Mother Writes An Open Letter To Her Husband - Leaves Him With All 6 Kids

One Illinois working mom was delighted to get a chance for a short weekend vacation with friends. Her husband, who is rarely home, apparently had no idea what he was in for when he agreed to take over the domestic duties. She left him a funny warning note that has been going viral.

The husband works 12 hour days, then spends his weekends working on a major project: he's building a house for the family. The mother, Meghan Oeser, after work and on weekends, is in charge of the family's six children. She wanted to give him a heads-up of what to expect while she was gone.

"Nighttime, daytime, breakfast time, and somewhere around lunchtime can easily be mistaken for pure HELL, with Satan coming off as a My Little Pony in comparison," she warned.

“Dinner will suck. Bailey will want pizza, while Harper will ask for hot dogs," she wrote, knowing the routine by heart. "Quinn will cry when you say the word hot dog and will insist on mac [and] cheese (but not the orange kind or the white kind, but the purple kind). We’ll be fresh out of the purple kind, so she’ll then ask for toast."

"You’ll already have started making mac [and] cheese for Penny, but since she heard Quinn ask for toast, she’ll also want that toast. You’ll end up tossing the mac [and] cheese because Bailey got the stomach flu [five] years ago after eating the orange kind, and Harper prefers the white kind," Oeser continues. By now, her husband must be shaking in his boots, because this is only dinner time on Friday night his wife has covered.

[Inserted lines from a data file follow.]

(** * create_headers.py: classification and re-emission of GraphBLAS declarations

    A shallow embedding of [suitesparse_graphblas/create_headers.py].

    Conventions of the embedding.
    - A Python [str] is a [string] whose characters are code points below 256
      (the headers processed by the script are ASCII); comparison of strings
      is comparison of code points, as in Python.
    - A Python [set] of strings is a [gset string].  Python does not specify
      the order in which a set is iterated (it changes with the hash seed of
      the process), so every iteration over a set goes through a [set_order],
      an arbitrary enumeration of the elements.
    - What pycparser computes from the header is input data: the record [ast]
      holds the text of the translation unit and the nodes the visitors of the
      script look at.
    - Exceptions are values of [exn]; code that can raise returns a [result]. *)

From stdpp Require Import gmap strings list sorting.
From Stdlib Require Import Ascii String.

Open Scope string_scope.
Open Scope list_scope.

(** ** Python string operations *)

Module Py.

(** [needle in hay] for strings. *)
Fixpoint str_in (needle hay : string) : bool :=
  String.prefix needle hay ||
  match hay with
  | "" => false
  | String _ t => str_in needle t
  end.

Definition startswith (p s : string) : bool := String.prefix p s.

(** [s.endswith(suf)]. *)
Fixpoint endswith (suf s : string) : bool :=
  match s with
  | "" => String.eqb suf ""
  | String _ t => String.eqb s suf || endswith suf t
  end.

(** [s[:-1]]. *)
Fixpoint drop_last (s : string) : string :=
  match s with
  | "" => ""
  | String c t => match t with "" => "" | _ => String c (drop_last t) end
  end.

(** [s[1:]]. *)
Definition drop_first (s : string) : string :=
  match s with "" => "" | String _ t => t end.

(** [s[n:]]. *)
Fixpoint drop_chars (n : nat) (s : string) : string :=
  match n, s with
  | S k, String _ t => drop_chars k t
  | _, _ => s
  end.

(** [str.isspace] on one code point below 256. *)
Definition is_space (c : ascii) : bool :=
  let n := nat_of_ascii c in
  (((9 <=? n) && (n <=? 13)) || ((28 <=? n) && (n <=? 32))
   || (n =? 133) || (n =? 160))%nat.

(** The line boundaries of [str.splitlines] below 256. *)
Definition is_linebreak (c : ascii) : bool :=
  let n := nat_of_ascii c in
  (((10 <=? n) && (n <=? 13)) || ((28 <=? n) && (n <=? 30)) || (n =? 133))%nat.

(** [\w] of the [re] module on one code point below 256:
    [str.isalnum] or an underscore. *)
Definition is_word (c : ascii) : bool :=
  let n := nat_of_ascii c in
  (((48 <=? n) && (n <=? 57)) || ((65 <=? n) && (n <=? 90))
   || ((97 <=? n) && (n <=? 122)) || (n =? 95)
   || (n =? 170) || (n =? 178) || (n =? 179) || (n =? 181)
   || (n =? 185) || (n =? 186) || ((188 <=? n) && (n <=? 190))
   || ((192 <=? n) && (n <=? 214)) || ((216 <=? n) && (n <=? 246))
   || (248 <=? n))%nat.

Fixpoint lstrip (s : string) : string :=
  match s with
  | "" => ""
  | String c t => if is_space c then lstrip t else s
  end.

Fixpoint rstrip (s : string) : string :=
  match s with
  | "" => ""
  | String c t =>
      let t' := rstrip t in
      if is_space c && String.eqb t' "" then "" else String c t'
  end.

(** [s.strip()]. *)
Definition strip (s : string) : string := rstrip (lstrip s).

(** [s.splitlines()]: a carriage return followed by a line feed is one
    boundary, and no empty line is reported after a final boundary. *)
Fixpoint splitlines (s : string) : list string :=
  match s with
  | "" => []
  | String c t =>
      if is_linebreak c then
        "" :: match t with
              | String c' t' =>
                  if Ascii.eqb c "013" && Ascii.eqb c' "010"
                  then splitlines t' else splitlines t
              | "" => []
              end
      else
        match splitlines t with
        | [] => [String c ""]
        | l :: ls => String c l :: ls
        end
  end.

(** [s.split(sep)] for a separator of one character, which is what every
    call of the script passes. *)
Fixpoint split (sep : ascii) (s : string) : list string :=
  match s with
  | "" => [""]
  | String c t =>
      if Ascii.eqb c sep then "" :: split sep t
      else match split sep t with
           | [] => [String c ""]
           | l :: ls => String c l :: ls
           end
  end.

(** [s.rsplit(sep, 1)[-1]]: what follows the last separator, the whole
    string when there is none. *)
Definition rsplit_last (sep : ascii) (s : string) : string :=
  List.last (split sep s) "".

(** [s.replace(old, new)] for a non-empty [old]: occurrences are replaced
    from the left and do not overlap.  [skip] counts the characters of a
    matched occurrence still to be dropped. *)
Fixpoint replace_from (old new : string) (skip : nat) (s : string) : string :=
  match s with
  | "" => ""
  | String c t =>
      match skip with
      | S k => replace_from old new k t
      | O =>
          if String.prefix old s
          then new +:+ replace_from old new (String.length old - 1) t
          else String c (replace_from old new 0 t)
      end
  end.

Definition replace (old new s : string) : string := replace_from old new 0 s.

(** [sep.join(l)]. *)
Definition join (sep : string) (l : list string) : string := String.concat sep l.

(** [sorted(l, key=key)]: a stable sort, comparing keys with [<]. *)
Fixpoint insert_by {A} (key : A → string) (x : A) (l : list A) : list A :=
  match l with
  | [] => [x]
  | y :: l' =>
      if String.ltb (key y) (key x) then y :: insert_by key x l'
      else x :: y :: l'
  end.

Definition sorted {A} (key : A → string) (l : list A) : list A :=
  foldr (insert_by key) [] l.

End Py.

(** ** Sets and their iteration order *)

(** One way of enumerating every set of strings: what iterating a Python set
    does in one process. *)
Record set_order := SetOrder {
  iter : gset string → list string;
  iter_perm : ∀ X, iter X ≡ₚ elements X
}.

(** The enumeration of stdpp, and its reverse: two different orders. *)
Definition order_elements : set_order := SetOrder elements (λ _, reflexivity _).

Definition order_reversed : set_order :=
  SetOrder (λ X, reverse (elements X)) (λ X, reverse_Permutation (elements X)).

(** [{x for x in l if p(x)}]. *)
Definition set_of (p : string → bool) (l : list string) : gset string :=
  list_to_set (List.filter p l).

(** ** Exceptions *)

Inductive exn :=
  | AssertionError
  | ValueError (msg : string)
  | KeyError (key : string)
  | IndexError
  | FileNotFoundError (msg : string)
  | SameFileError
  | RuntimeError (msg : string)
  | ParseError.

Inductive result (A : Type) :=
  | Ok (a : A)
  | Raise (e : exn).
Arguments Ok {A} a.
Arguments Raise {A} e.

(** [result] is a monad: stdpp's [x ← r; k] and [r;; k] sequence code that
    can raise. *)
#[global] Instance result_ret : MRet result := λ A a, Ok a.

#[global] Instance result_bind : MBind result := λ A B k r,
  match r with
  | Ok a => k a
  | Raise e => Raise e
  end.

(** [assert b]. *)
Definition assert (b : bool) : result unit :=
  if b then Ok tt else Raise AssertionError.

(** ** Constants of the script *)

Definition sort_key (s : string) : string := Py.replace "8" "08" s.

Definition has_complex (s : string) : bool :=
  Py.str_in "FC32" s || Py.str_in "FC64" s.

Definition AUTO : string := "/* This file is automatically generated */".

(** Deprecated names (of declarations and of enum fields) to exclude. *)
Definition DEPRECATED : gset string :=
  list_to_set [
    "GxB_IS_HYPER"; "GrB_SCMP"; "GxB_kron"; "GxB_Matrix_resize";
    "GxB_Vector_resize"; "GxB_ABS_BOOL"; "GxB_ABS_INT8"; "GxB_ABS_INT16";
    "GxB_ABS_INT32"; "GxB_ABS_INT64"; "GxB_ABS_UINT8"; "GxB_ABS_UINT16";
    "GxB_ABS_UINT32"; "GxB_ABS_UINT64"; "GxB_ABS_FP32"; "GxB_ABS_FP64";
    "GxB_MIN_INT8_MONOID"; "GxB_MIN_INT16_MONOID"; "GxB_MIN_INT32_MONOID";
    "GxB_MIN_INT64_MONOID"; "GxB_MIN_UINT8_MONOID"; "GxB_MIN_UINT16_MONOID";
    "GxB_MIN_UINT32_MONOID"; "GxB_MIN_UINT64_MONOID"; "GxB_MIN_FP32_MONOID";
    "GxB_MIN_FP64_MONOID"; "GxB_MAX_INT8_MONOID"; "GxB_MAX_INT16_MONOID";
    "GxB_MAX_INT32_MONOID"; "GxB_MAX_INT64_MONOID"; "GxB_MAX_UINT8_MONOID";
    "GxB_MAX_UINT16_MONOID"; "GxB_MAX_UINT32_MONOID"; "GxB_MAX_UINT64_MONOID";
    "GxB_MAX_FP32_MONOID"; "GxB_MAX_FP64_MONOID"; "GxB_PLUS_INT8_MONOID";
    "GxB_PLUS_INT16_MONOID"; "GxB_PLUS_INT32_MONOID"; "GxB_PLUS_INT64_MONOID";
    "GxB_PLUS_UINT8_MONOID"; "GxB_PLUS_UINT16_MONOID";
    "GxB_PLUS_UINT32_MONOID"; "GxB_PLUS_UINT64_MONOID";
    "GxB_PLUS_FP32_MONOID"; "GxB_PLUS_FP64_MONOID"; "GxB_TIMES_INT8_MONOID";
    "GxB_TIMES_INT16_MONOID"; "GxB_TIMES_INT32_MONOID";
    "GxB_TIMES_INT64_MONOID"; "GxB_TIMES_UINT8_MONOID";
    "GxB_TIMES_UINT16_MONOID"; "GxB_TIMES_UINT32_MONOID";
    "GxB_TIMES_UINT64_MONOID"; "GxB_TIMES_FP32_MONOID";
    "GxB_TIMES_FP64_MONOID"; "GxB_LOR_BOOL_MONOID"; "GxB_LAND_BOOL_MONOID";
    "GxB_LXOR_BOOL_MONOID"; "GxB_LXNOR_BOOL_MONOID"; "GxB_PLUS_TIMES_INT8";
    "GxB_PLUS_TIMES_INT16"; "GxB_PLUS_TIMES_INT32"; "GxB_PLUS_TIMES_INT64";
    "GxB_PLUS_TIMES_UINT8"; "GxB_PLUS_TIMES_UINT16"; "GxB_PLUS_TIMES_UINT32";
    "GxB_PLUS_TIMES_UINT64"; "GxB_PLUS_TIMES_FP32"; "GxB_PLUS_TIMES_FP64";
    "GxB_PLUS_MIN_INT8"; "GxB_PLUS_MIN_INT16"; "GxB_PLUS_MIN_INT32";
    "GxB_PLUS_MIN_INT64"; "GxB_PLUS_MIN_UINT8"; "GxB_PLUS_MIN_UINT16";
    "GxB_PLUS_MIN_UINT32"; "GxB_PLUS_MIN_UINT64"; "GxB_PLUS_MIN_FP32";
    "GxB_PLUS_MIN_FP64"; "GxB_MIN_PLUS_INT8"; "GxB_MIN_PLUS_INT16";
    "GxB_MIN_PLUS_INT32"; "GxB_MIN_PLUS_INT64"; "GxB_MIN_PLUS_UINT8";
    "GxB_MIN_PLUS_UINT16"; "GxB_MIN_PLUS_UINT32"; "GxB_MIN_PLUS_UINT64";
    "GxB_MIN_PLUS_FP32"; "GxB_MIN_PLUS_FP64"; "GxB_MIN_TIMES_INT8";
    "GxB_MIN_TIMES_INT16"; "GxB_MIN_TIMES_INT32"; "GxB_MIN_TIMES_INT64";
    "GxB_MIN_TIMES_UINT8"; "GxB_MIN_TIMES_UINT16"; "GxB_MIN_TIMES_UINT32";
    "GxB_MIN_TIMES_UINT64"; "GxB_MIN_TIMES_FP32"; "GxB_MIN_TIMES_FP64";
    "GxB_MIN_FIRST_INT8"; "GxB_MIN_FIRST_INT16"; "GxB_MIN_FIRST_INT32";
    "GxB_MIN_FIRST_INT64"; "GxB_MIN_FIRST_UINT8"; "GxB_MIN_FIRST_UINT16";
    "GxB_MIN_FIRST_UINT32"; "GxB_MIN_FIRST_UINT64"; "GxB_MIN_FIRST_FP32";
    "GxB_MIN_FIRST_FP64"; "GxB_MIN_SECOND_INT8"; "GxB_MIN_SECOND_INT16";
    "GxB_MIN_SECOND_INT32"; "GxB_MIN_SECOND_INT64"; "GxB_MIN_SECOND_UINT8";
    "GxB_MIN_SECOND_UINT16"; "GxB_MIN_SECOND_UINT32"; "GxB_MIN_SECOND_UINT64";
    "GxB_MIN_SECOND_FP32"; "GxB_MIN_SECOND_FP64"; "GxB_MIN_MAX_INT8";
    "GxB_MIN_MAX_INT16"; "GxB_MIN_MAX_INT32"; "GxB_MIN_MAX_INT64";
    "GxB_MIN_MAX_UINT8"; "GxB_MIN_MAX_UINT16"; "GxB_MIN_MAX_UINT32";
    "GxB_MIN_MAX_UINT64"; "GxB_MIN_MAX_FP32"; "GxB_MIN_MAX_FP64";
    "GxB_MAX_PLUS_INT8"; "GxB_MAX_PLUS_INT16"; "GxB_MAX_PLUS_INT32";
    "GxB_MAX_PLUS_INT64"; "GxB_MAX_PLUS_UINT8"; "GxB_MAX_PLUS_UINT16";
    "GxB_MAX_PLUS_UINT32"; "GxB_MAX_PLUS_UINT64"; "GxB_MAX_PLUS_FP32";
    "GxB_MAX_PLUS_FP64"; "GxB_MAX_TIMES_INT8"; "GxB_MAX_TIMES_INT16";
    "GxB_MAX_TIMES_INT32"; "GxB_MAX_TIMES_INT64"; "GxB_MAX_TIMES_UINT8";
    "GxB_MAX_TIMES_UINT16"; "GxB_MAX_TIMES_UINT32"; "GxB_MAX_TIMES_UINT64";
    "GxB_MAX_TIMES_FP32"; "GxB_MAX_TIMES_FP64"; "GxB_MAX_FIRST_INT8";
    "GxB_MAX_FIRST_INT16"; "GxB_MAX_FIRST_INT32"; "GxB_MAX_FIRST_INT64";
    "GxB_MAX_FIRST_UINT8"; "GxB_MAX_FIRST_UINT16"; "GxB_MAX_FIRST_UINT32";
    "GxB_MAX_FIRST_UINT64"; "GxB_MAX_FIRST_FP32"; "GxB_MAX_FIRST_FP64";
    "GxB_MAX_SECOND_INT8"; "GxB_MAX_SECOND_INT16"; "GxB_MAX_SECOND_INT32";
    "GxB_MAX_SECOND_INT64"; "GxB_MAX_SECOND_UINT8"; "GxB_MAX_SECOND_UINT16";
    "GxB_MAX_SECOND_UINT32"; "GxB_MAX_SECOND_UINT64"; "GxB_MAX_SECOND_FP32";
    "GxB_MAX_SECOND_FP64"; "GxB_MAX_MIN_INT8"; "GxB_MAX_MIN_INT16";
    "GxB_MAX_MIN_INT32"; "GxB_MAX_MIN_INT64"; "GxB_MAX_MIN_UINT8";
    "GxB_MAX_MIN_UINT16"; "GxB_MAX_MIN_UINT32"; "GxB_MAX_MIN_UINT64";
    "GxB_MAX_MIN_FP32"; "GxB_MAX_MIN_FP64"; "GxB_LOR_LAND_BOOL";
    "GxB_LAND_LOR_BOOL"; "GxB_LXOR_LAND_BOOL";
    "GrB_eWiseMult_Vector_Semiring"; "GrB_eWiseMult_Vector_Monoid";
    "GrB_eWiseMult_Vector_BinaryOp"; "GrB_eWiseMult_Matrix_Semiring";
    "GrB_eWiseMult_Matrix_Monoid"; "GrB_eWiseMult_Matrix_BinaryOp";
    "GrB_eWiseAdd_Vector_Semiring"; "GrB_eWiseAdd_Vector_Monoid";
    "GrB_eWiseAdd_Vector_BinaryOp"; "GrB_eWiseAdd_Matrix_Semiring";
    "GrB_eWiseAdd_Matrix_Monoid"; "GrB_eWiseAdd_Matrix_BinaryOp" ].
(** * Expense-Tracker: per-user expense forecasting (server/ml)

    A shallow embedding of [expense_predictor.py], [personalized_model.py],
    [personalized_predict.py] and [update_user_model.py].

    Modelling conventions.
    - A Python float is an exact rational in canonical form ([Qc]), so that
      equal numbers are equal terms.  NaN, infinities and rounding are outside
      the model; every constant of the source (0.8, 1.2, 1.3, ...) is the
      rational it denotes.
    - The neural network and the feature scaler are opaque: a regressor is a
      function from a scaled feature row to a number, a scaler a function from
      a feature row to a scaled row, and either may raise.
    - The file system is explicit state: the two base artifacts next to the
      scripts and one directory per user identifier under [user_models/].
    - A Python exception is a [Raise] result; [sys.exit(1)] is [None] at the
      places where the source leaves the process. *)

From Stdlib Require Import QArith Qcanon ZArith Lqa.
From stdpp Require Import base numbers option list sorting gmap strings.

Open Scope Z_scope.
Open Scope Qc_scope.

(** ** Numbers *)

Abbreviation pyfloat := Qc (only parsing).

(** A decimal literal of the source. *)
Definition lit (q : Q) : pyfloat := Q2Qc q.

(** Python's builtin [min(a, b)]: the later argument replaces the earlier one
    only when it is strictly smaller. *)
Definition py_min (a b : pyfloat) : pyfloat := if decide (b < a) then b else a.

(** Python's builtin [max(a, b)]: the later argument replaces the earlier one
    only when it is strictly greater. *)
Definition py_max (a b : pyfloat) : pyfloat := if decide (a < b) then b else a.

(** [np.maximum] / [np.minimum] on scalars: [a > b ? a : b], [a < b ? a : b]. *)
Definition np_maximum (a b : pyfloat) : pyfloat := if decide (b < a) then a else b.
Definition np_minimum (a b : pyfloat) : pyfloat := if decide (a < b) then a else b.

(** [np.clip(x, lo, hi)] is [np.minimum(np.maximum(x, lo), hi)]. *)
Definition np_clip (x lo hi : pyfloat) : pyfloat := np_minimum (np_maximum x lo) hi.

(** Order reasoning on canonical rationals, through [lra] on their values. *)
Ltac qc_order :=
  repeat match goal with
  | H : ¬ (_ < _)%Qc |- _ => apply Qcnot_lt_le in H
  | H : ¬ (_ ≤ _)%Qc |- _ => apply Qcnot_le_lt in H
  end;
  first
    [ reflexivity
    | exfalso; unfold Qclt, Qcle in *; lra
    | unfold Qclt, Qcle in *; lra
    | apply Qcle_antisym; unfold Qclt, Qcle in *; lra ].

Ltac qc_cases :=
  repeat (case_decide; simpl in * ); try qc_order.

(** ** Bounds post-processing, as written at its three places *)

Module ExpensePredictor_bounds.

(** [expense_predictor.py], lines 73-91. *)
Definition bounds (expenses : pyfloat) (month : Z) (income : pyfloat)
  : pyfloat * pyfloat :=
  let min_prediction := expenses * lit 0.8 in
  let max_prediction := expenses * lit 1.2 in
  let '(min_prediction, max_prediction) :=
    if bool_decide (10 ≤ month)%Z && bool_decide (month ≤ 12)%Z
    then (min_prediction, expenses * lit 1.3)
    else if bool_decide (1 ≤ month)%Z && bool_decide (month ≤ 2)%Z
    then (expenses * lit 0.9, max_prediction)
    else (min_prediction, max_prediction) in
  if decide (0 < income) then
    let max_allowed := py_min (income * lit 0.3) (expenses * lit 1.5) in
    let min_allowed := py_max (income * lit 0.01) (expenses * lit 0.5) in
    let max_prediction := py_min max_prediction max_allowed in
    let min_prediction := py_max min_prediction min_allowed in
    (min_prediction, max_prediction)
  else (min_prediction, max_prediction).

(** Lines 73-96: the bounds, then [float(np.clip(raw, min, max))]. *)
Definition postprocess (raw_prediction expenses : pyfloat) (month : Z)
    (income : pyfloat) : pyfloat :=
  let '(min_prediction, max_prediction) := bounds expenses month income in
  np_clip raw_prediction min_prediction max_prediction.

End ExpensePredictor_bounds.

Module Personalized_bounds.

(** [personalized_model.py], lines 317-331 (the blended path). *)
Definition bounds (expenses : pyfloat) (month : Z) (income : pyfloat)
  : pyfloat * pyfloat :=
  let min_prediction := expenses * lit 0.8 in
  let max_prediction := expenses * lit 1.2 in
  let '(min_prediction, max_prediction) :=
    if bool_decide (10 ≤ month)%Z && bool_decide (month ≤ 12)%Z
    then (min_prediction, expenses * lit 1.3)
    else if bool_decide (1 ≤ month)%Z && bool_decide (month ≤ 2)%Z
    then (expenses * lit 0.9, max_prediction)
    else (min_prediction, max_prediction) in
  if decide (0 < income) then
    let max_allowed := py_min (income * lit 0.3) (expenses * lit 1.5) in
    let min_allowed := py_max (income * lit 0.01) (expenses * lit 0.5) in
    let max_prediction := py_min max_prediction max_allowed in
    let min_prediction := py_max min_prediction min_allowed in
    (min_prediction, max_prediction)
  else (min_prediction, max_prediction).

(** Lines 317-334. *)
Definition postprocess (prediction expenses : pyfloat) (month : Z)
    (income : pyfloat) : pyfloat :=
  let '(min_prediction, max_prediction) := bounds expenses month income in
  np_clip prediction min_prediction max_prediction.

(** Lines 356-368 (inside the [except] handler). *)
Definition fallback_bounds (expenses : pyfloat) (month : Z) (income : pyfloat)
  : pyfloat * pyfloat :=
  let min_prediction := expenses * lit 0.8 in
  let max_prediction := expenses * lit 1.2 in
  let '(min_prediction, max_prediction) :=
    if bool_decide (10 ≤ month)%Z && bool_decide (month ≤ 12)%Z
    then (min_prediction, expenses * lit 1.3)
    else if bool_decide (1 ≤ month)%Z && bool_decide (month ≤ 2)%Z
    then (expenses * lit 0.9, max_prediction)
    else (min_prediction, max_prediction) in
  if decide (0 < income) then
    let max_allowed := py_min (income * lit 0.3) (expenses * lit 1.5) in
    let min_allowed := py_max (income * lit 0.01) (expenses * lit 0.5) in
    let max_prediction := py_min max_prediction max_allowed in
    let min_prediction := py_max min_prediction min_allowed in
    (min_prediction, max_prediction)
  else (min_prediction, max_prediction).

(** Lines 356-370. *)
Definition fallback_postprocess (base_prediction expenses : pyfloat)
    (month : Z) (income : pyfloat) : pyfloat :=
  let '(min_prediction, max_prediction) := fallback_bounds expenses month income in
  np_clip base_prediction min_prediction max_prediction.

End Personalized_bounds.

(** ** Exceptions *)

Inductive exn := ValueError | ArtifactError.

Inductive res (A : Type) := Val (a : A) | Raise (e : exn).
Arguments Val {A} a.
Arguments Raise {A} e.

Definition res_bind {A B : Type} (m : res A) (k : A → res B) : res B :=
  match m with Val a => k a | Raise e => Raise e end.

Notation "'let!' x ':=' m 'in' k" := (res_bind m (λ x, k))
  (at level 10, x name, m at level 100, k at level 200).

(** ** Opaque learned artifacts and the files that hold them *)

(** One row [[income, expenses, month, savings]] of a feature matrix. *)
Record features := Features {
  f_income : pyfloat; f_expenses : pyfloat; f_month : pyfloat; f_savings : pyfloat }.

(** [scaler.transform] and [model.predict(..)[0][0]]; both may raise. *)
Definition Scaler := features → res features.
Definition Regressor := features → res pyfloat.

(** A path on disk: nothing there, something unreadable, or a readable value. *)
Inductive file (A : Type) := Absent | Corrupt | Stored (content : A).
Arguments Absent {A}.
Arguments Corrupt {A}.
Arguments Stored {A} content.

(** [path.exists()]. *)
Definition path_exists {A} (f : file A) : bool :=
  match f with Absent => false | _ => true end.

(** [tf.keras.models.load_model], [joblib.load], [json.load]. *)
Definition load {A} (f : file A) : res A :=
  match f with Stored a => Val a | _ => Raise ArtifactError end.

(** ** Transactions and metadata *)

Record Date := { year : Z; month_of_year : Z; day : Z }.

(** A record [{amount, type, date, currency, _id?}]; a [date] that
    [pd.to_datetime] cannot parse is [None]. *)
Record transaction := {
  amount : pyfloat;
  type : string;
  date : option Date;
  currency : string;
  _id : option string }.

(** [metadata.json]; timestamps are seconds on a clock supplied by the caller. *)
Record Metadata := {
  created_at : Z;
  last_trained : option Z;
  training_count : nat;
  transaction_count : nat;
  base_model_weight : pyfloat;
  personal_model_weight : pyfloat;
  performance_metrics : option pyfloat * option pyfloat }.

(** The directory [user_models/<user_id>/]. *)
Record user_dir := {
  model_path : file Regressor;
  scaler_path : file Scaler;
  data_path : option (list transaction);
  metadata_path : file Metadata }.

Definition empty_dir : user_dir :=
  {| model_path := Absent; scaler_path := Absent;
     data_path := None; metadata_path := Absent |}.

Bedtime is even scarier. "As they lie in their beds, they’ll then realize that their tiny mouths are on God damned fire, and they’ll act as if they’ve just walked 800 f--king miles through the Sahara. They will come down… one by one… every God damned 5 minutes… for water," she explains. "Don’t let ANYONE use Quinn’s pink Elsa cup. If she sees this, she will lose her holy sh-t."

Breakfast isn't looking much better in the Oeser household. "Get coffee. LOTS of coffee. You’ll need it," the mother says before describing the war of the spoons, the frequent need for drinks and potty breaks, and the complaints about everything.

Mom wishes dad a 'good luck' before signing off and heading out the door. Dad probably stood there wondering if it was too late to change his mind.